Slowly the borrowed shape retreated towards the body of the sleeping saloon-keeper, and after a moment my friend stood beside me, clothed in its own pure form; but on its shoulders and feet were dark stains that looked like mud. “They will soon blow away in the fresh air outside,” smiled the Beautiful Being. “And was it not worth while to convince that soul of its own immortality?” We passed out under the stars, but the scene left an indelible impression on my consciousness. And I shall often remember when I feel self-righteous, how the purest being I ever knew wore the soiled garment of a vulgar saloon-keeper, which left stains on its dainty shoulders and its shining feet—how it dipped itself for the first time in the filth of the world, for love’s sake.

April 17

Letter 26

A Master of Mind

Tonight, the seventeenth of April, nineteen hundred and fifteen, there passed along the battle line of one of the nations at war a great spiritual being, a being whose body is mind and who works through the mind alone. The hour had come when a certain number of those who had fought bravely for their ill-starred country might know that their cause was hopelessly lost. A few only might know tonight; but their knowledge will spread, and with spreading knowledge will come a change of spirit. It is disheartening to fight on for a lost cause. It takes a peculiar quality of devotion, a rare quality of devotion.

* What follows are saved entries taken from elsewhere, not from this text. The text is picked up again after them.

(** * webAPI: the fetch adapter and the retrying service layer

    A shallow embedding of [ApiService.js], [HttpClient.js] and of the second,
    leaner [HttpClient] class of the repository (the one with [_buildUrl] and
    [_fetch]), followed by the properties of the retry orchestration, of the
    status-to-message table and of the transport glue.

    JavaScript promises are modelled by their settlement: an awaited call
    either resolves with a value or rejects with a thrown value.  Effects
    (invoking the request thunk, waiting on [setTimeout], calling [fetch])
    are threaded explicitly through a world. *)

From Stdlib Require Import ZArith String Ascii List Lia Bool.
From Equations Require Import Equations.
From stdpp Require Import base option strings gmap.
Import ListNotations.

Local Open Scope string_scope.
Local Open Scope Z_scope.

(* ===================================================================== *)
(** ** JavaScript values                                                  *)
(* ===================================================================== *)

Module Js.

(** The values a decoded body can be.  Numbers are the integers (every
    number the sources look at is a status code or a JSON integer); an
    object is the list of its own properties, the first binding of a key
    being the property. *)
#[warnings="-register-all"]
Inductive JsVal : Type :=
| JUndefined
| JNull
| JBool (b : bool)
| JNum (n : Z)
| JStr (s : string)
| JArr (items : list JsVal)
| JObj (props : list (string * JsVal)).

(** The values that are not objects. *)
Inductive Primitive : Type :=
| PUndefined
| PNull
| PBool (b : bool)
| PNum (n : Z)
| PStr (s : string).

(** Values that can be thrown or that reject a promise in these sources. *)
Inductive Thrown : Type :=
| Failure (status : Z) (statusText url : string)
    (* the plain object [{ status, statusText, url }] *)
| Error (message : string)
    (* [new Error(message)], and the runtime's TypeError / SyntaxError *)
| HttpError (message : string) (status : Z) (data : JsVal)
    (* an Error with [.status] and [.data] attached *)
| HttpErrorFrom (source : JsVal) (status : Z) (data : JsVal)
    (* the same, made by [new Error(source)] from a [source] that is not a
       string: its message is the platform's [String(source)] *)
| Enhanced (message : string) (originalError : Thrown)
    (* an Error with [.originalError] attached *)
| Raw (v : Primitive).
    (* a value that is not an object, thrown as it is: [throw undefined],
       [Promise.reject()], [throw 'oops'] *)

(** How a promise (or a call that may throw) settles. *)
Inductive Settled (A : Type) : Type :=
| Resolved (a : A)
| Rejected (e : Thrown).
Arguments Resolved {A} a.
Arguments Rejected {A} e.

What will come from the visit of that celestial being, you wonder? Wait and see. I rarely permit myself to prophesy. I only figure out the probable result of causes known to me. You can do the same, if you let reason take the place of predilection. To judge clearly of the effects of a given cause, the mind must be unbiased by desire; it must be as cold as a mathematical calculation. It is by this celestial algebra that Masters look ahead. When you get in symbols or pictures the answers to questions propounded by your Higher Self, it is by this profounder mathematics that the interior one prepares its answer. It knows causes that are unknown to you, and from these causes can foretell effects with a degree of accuracy almost as great as that of an astronomer foretelling an eclipse. Almost, I say, not quite; for in dealing with human affairs even the greatest Masters must take into consideration an erratic element, the free will in human beings. That, too, may be guessed; but it is guessing, nevertheless. A sudden uprush of free and erratic will, and a new cause is set up, and the calculation must be made afresh. There is a certain charm in dealing with the erratic element of will. Perhaps that is why some persons find cats more fascinating than dogs. A cat is a willful erratic animal; so are many men.

The great being who passed this night along the battle line has been watching the course of earthly events for a considerable time. He is one of those who serve the planetary spirit of the earth by carrying certain ideas around the earth when the time has come for them to play their part in history. I cannot tell you many details about the life of this being, for I know only a few facts concerning him. He is so far superior to me that my possible comprehension of him is limited. He may once have been a man, I think so; but of that I am not even sure. I have been told that it was he who first impressed upon a small but courageous section of American people the conviction that the time had come when human slavery in America should cease; that it was he who inspired Columbus with the idea that he could find land by sailing west, though in the latter case he was not able to force through into the mind of his instrument the great fact that an immense and independent continent lay off there beyond the western sea, and between it and another sea whose waters washed the eastern shores of Asia. Again, I have been told that it was this being who was instrumental in revealing the knowledge of electricity to mankind.